Source: By Paul Hammel, Omaha World Herald • Posted: Wednesday, January 6, 2021

monolith plant (copy)
Monolith Materials’ carbon black plant near Hallam has a capacity of 14,000 tons per year. As part of a planned expansion, the company will build an anhydrous ammonia plant to use hydrogen that’s produced as a byproduct of its manufacturing process.
LINCOLN — Up to $1.2 billion in new wind and solar energy projects could be spurred by an agreement to provide 100% renewable energy for a proposed carbon black/anhydrous ammonia plant near Hallam, officials said Monday.

Gov. Pete Ricketts joined officials of plant developer Monolith Materials, the Nebraska Public Power District and the Norris Public Power District to announce an intent to purchase power agreement the governor called “a win-win-win for everybody.”

Monolith, when its plant is fully expanded in 2025, would become the largest electric consumer for NPPD, requiring 2 million megawatt-hours a year, according to NPPD President and CEO Tom Kent.

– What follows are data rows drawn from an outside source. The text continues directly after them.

(** C9. What [saveArtifactCache] leaves in the file is the text of one
    document and nothing else, whatever the file held before: a mapping
    with one pair per key of the map, whose value is a mapping that has a
    [digest] pair exactly when the digest is not empty and an [id] pair
    exactly when the id is not empty, and no other pair. *)
Theorem saved_file_content (m : ArtifactCache) p w w' :
  saveArtifactCache p m w = (None, w') →
  ∃ pairs,
    nodes w' !! p = Some (File true (yaml.emitter (yaml.Mapping pairs)))
    ∧ NoDup (pairs.*1)
    ∧ (∀ kn vn, (kn, vn) ∈ pairs ↔
         ∃ k d, go_lookup m k = Some d ∧ kn = yaml.Scalar k
                ∧ vn = yaml.encode d)
    ∧ ∀ d : ImageDetails, ∃ fields,
        yaml.encode d = yaml.Mapping fields
        ∧ (∀ v, (yaml.Scalar "digest", v) ∈ fields ↔
             Digest d ≠ "" ∧ v = yaml.Scalar (Digest d))
        ∧ (∀ v, (yaml.Scalar "id", v) ∈ fields ↔
             ID d ≠ "" ∧ v = yaml.Scalar (ID d))
        ∧ (∀ kn v, (kn, v) ∈ fields →
             kn = yaml.Scalar "digest" ∨ kn = yaml.Scalar "id").
Proof.
  intros Hsave. apply saveArtifactCache_ok in Hsave as ->.
  cbn [nodes stored traced]. rewrite lookup_insert_eq.
  cbn [yaml.encode yaml.map_repr]. unfold yaml.encode_map.
  set (sorted := merge_sort yaml.entryLess (map_to_list (go_entries m))).
  assert (Hperm : sorted ≡ₚ map_to_list (go_entries m))
    by apply merge_sort_Permutation.
  eexists. split; [done|]. split; [|split].
  - rewrite <- list_fmap_compose.
    change (NoDup ((yaml.Scalar ∘ fst) <$> sorted)).
    rewrite list_fmap_compose.
    assert (Inj (=) (=) yaml.Scalar) by (intros x y [=]; done).
    apply NoDup_fmap_2; [done|]. rewrite Hperm. apply NoDup_fst_map_to_list.
  - intros kn vn. rewrite list_elem_of_fmap. split.
    + intros ([k d] & [= -> ->] & Hin). rewrite Hperm in Hin.
      apply elem_of_map_to_list in Hin. exists k, d.
      by rewrite go_lookup_entries.
    + intros (k & d & Hkd & -> & ->). exists (k, d). split; [done|].
      rewrite Hperm. apply elem_of_map_to_list.
      by rewrite <- go_lookup_entries.
  - intros [dg i]. cbn [yaml.encode ImageDetails_repr Digest ID].
    unfold yaml.omitempty_field. cbn [yaml.isZero yaml.encode yaml.string_repr].
    eexists. split; [done|].
    repeat case_bool_decide; subst; cbn [app];
      repeat split; intros; set_unfold; intuition congruence.
Qed.
(** C10. An existing, empty cache file loads as an empty map that is not
    nil, with no error; so when the file [resolveCacheFile] settles on is
    empty, and the daemon client is there or is not needed, [NewCache] returns
    the real cache over the empty map, not the no-op cache. The text layer is
    asked for one thing: that empty input holds no document. *)
Theorem empty_file_starts_real_cache (newDockerClient : newClient') runCtx local
    (deps : DependencyLister) w0 p w cl err w3 :
  yaml.parser "" = yaml.NoDocument →
  empty_file p w →
  retrieveArtifactCache p w = ((Some ∅, None), traced (EvReadFile p) w)
  ∧ (CacheArtifacts (Opts runCtx) = true →
     resolveCacheFile (CacheFile (Opts runCtx)) w0 = ((p, None), w) →
     newDockerClient runCtx (traced (EvReadFile p) w) = ((cl, err), w3) →
     local = false ∨ err = None →
     NewCache newDockerClient runCtx local deps w0
     = ((Some (ptr {| artifactCache := Some ∅; dependencies := deps;
                      client := cl;
                      insecureRegistries := InsecureRegistries runCtx;
                      cacheFile := p; imagesAreLocal := local |}), None), w3)).
Proof.
  intros Hempty Hfile.
  assert (Hret : retrieveArtifactCache p w
                 = ((Some ∅, None), traced (EvReadFile p) w)).
  { rewrite retrieveArtifactCache_run. unfold empty_file in Hfile.
    rewrite Hfile. unfold yaml.Unmarshal. by rewrite Hempty. }
  split; [done|]. intros Hon Hres Hcl Hok.
  rewrite (NewCache_loaded _ _ _ _ _ _ _ _ _ _ _ _ Hon Hres Hret Hcl).
  destruct Hok as [->| ->]; [done|]. by rewrite andb_false_r.
Qed.
End cache_claims.
(** The check and what follows it, in [pop] and in [collect_garbage]
    (which has the two branches the other way round). *)
Lemma stack_dispose_in_order {B} fuel a n s0 s (k : M state B) Q :
  in_order s0 s -> mem s !! a = Some n -> next n = None ->
  (forall s', in_order s0 s' -> wlp k Q s') ->
  wlp (bind (hazard_existed (Some a))
         (fun hz : bool =>
            bind (if hz then claim_later fuel (Some a)
                  else delete_node fuel (Some a))
                 (fun _ => k)))
      Q s.
Proof.
  intros Hs Ha Hn Hk. apply wlp_bind. apply wp_wlp.
  destruct Hs as [Hd Hlen].
  destruct (hazard_arr (self s)) as [arr|] eqn:Harr; [|discriminate].
  injection Hlen as Hlen.
  eapply wp_hazard_existed; [exact Harr|congruence|].
  assert (Hs : in_order s0 s) by (split; [exact Hd|rewrite Harr; simpl; congruence]).
  apply wlp_bind.
  destruct (protected arr (Some a)) eqn:Hp.
  - eapply wlp_mono; [apply claim_later_in_order; [exact Hs|rewrite Harr; exact Hp]|].
    intros u s'. apply Hk.
  - eapply wlp_mono; [eapply stack_delete_node_in_order; eauto; rewrite Harr; exact Hp|].
    intros u s'. apply Hk.
Qed.

Lemma stack_wlp_store_next_None p s (Q : unit -> state -> Prop) :
  (forall a n, p = Some a -> mem s !! a = Some n ->
     Q tt (set_mem <[a := Node None (data n)]> s)) ->
  wlp (store_next p None) Q s.
Proof.
  intros H. unfold store_next. apply wlp_bind, stack_wlp_deref. intros a n -> Ha.
  apply wlp_modify. apply H; auto.
Qed.

Lemma stack_collect_loop_in_order s0 fuel : forall g s,
  in_order s0 s -> wlp (collect_loop fuel g) (fun _ s' => in_order s0 s') s.
Proof.
  induction fuel as [|fuel IH]; intros [a|] s Hs; cbn [collect_loop];
    try exact I; try exact Hs.
  apply wlp_bind, stack_wlp_deref. intros a' n [= <-] Ha.
  apply wlp_bind, stack_wlp_store_next_None. intros a' n' [= <-] Ha'.
  eapply (stack_dispose_in_order _ a).
  - eapply stack_in_order_shape; [|exact Hs]. reflexivity.
  - snorm. apply lookup_insert_eq.
  - reflexivity.
  - intros s' Hs'. apply IH. exact Hs'.
Qed.

Lemma stack_collect_garbage_in_order s0 fuel s :
  in_order s0 s -> wlp (collect_garbage fuel) (fun _ s' => in_order s0 s') s.
Proof.
  intros Hs. unfold collect_garbage. apply wlp_bind, wlp_gets.
  apply wlp_bind, wlp_modify. apply stack_collect_loop_in_order.
  eapply stack_in_order_shape; [|exact Hs]. reflexivity.
Qed.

Kent said that the expected new development would double NPPD’s current renewable energy production and would provide enough power to supply the needs of Lincoln.

“It’s a big step forward for us,” he said.

Monolith announced plans in 2015 to manufacture “carbon black” — a product used in car tires, paint and rubber belts — from natural gas and to use hydrogen produced by the plant to produce clean energy at NPPD’s Hallam Station power plant. It was billed as the nation’s first power plant of its kind.

But those plans changed last year, and besides carbon black, a planned $1 billion expansion of Monolith’s project will now include the production of anhydrous ammonia, a widely used farm fertilizer, in a process that doesn’t create carbon emissions.

Using hydrogen to produce fertilizer proved to be more profitable, Monolith CEO Rob Hanson said, adding that the plant would be able to provide half the state’s need for anhydrous ammonia.

“We’re a startup,” Hanson said. “We go where the economy takes us.”

Some Hallam-area residents have opposed the project, saying it will consume too much groundwater and now proposes a major shift in plans.

But Hanson said Monday that the company’s latest groundwater modeling indicates that a local aquifer can easily supply the 1,000 acre-feet of water per year needed by the plant.

“We’re not perfect, but we generally live up to our commitments,” he said.

Kent of NPPD said proposals for the new wind and solar projects will be sought in March. Agreements should be signed by Sept. 1. He said the expectation is that the new projects would be based in Nebraska, but the new power could come from anywhere in the multistate Southwest Power Pool.

Hanson said that the water-use projections of Monolith are now being reviewed by the Lower Platte South Natural Resources District. He said he hopes approval comes in the next couple of months.

Monolith, Hanson said, expects to ship its first carbon black early this year. It has invested $100 million so far at the Hallam facility, which he says employs nearly 100 workers, employment that could ramp up to 700 eventually.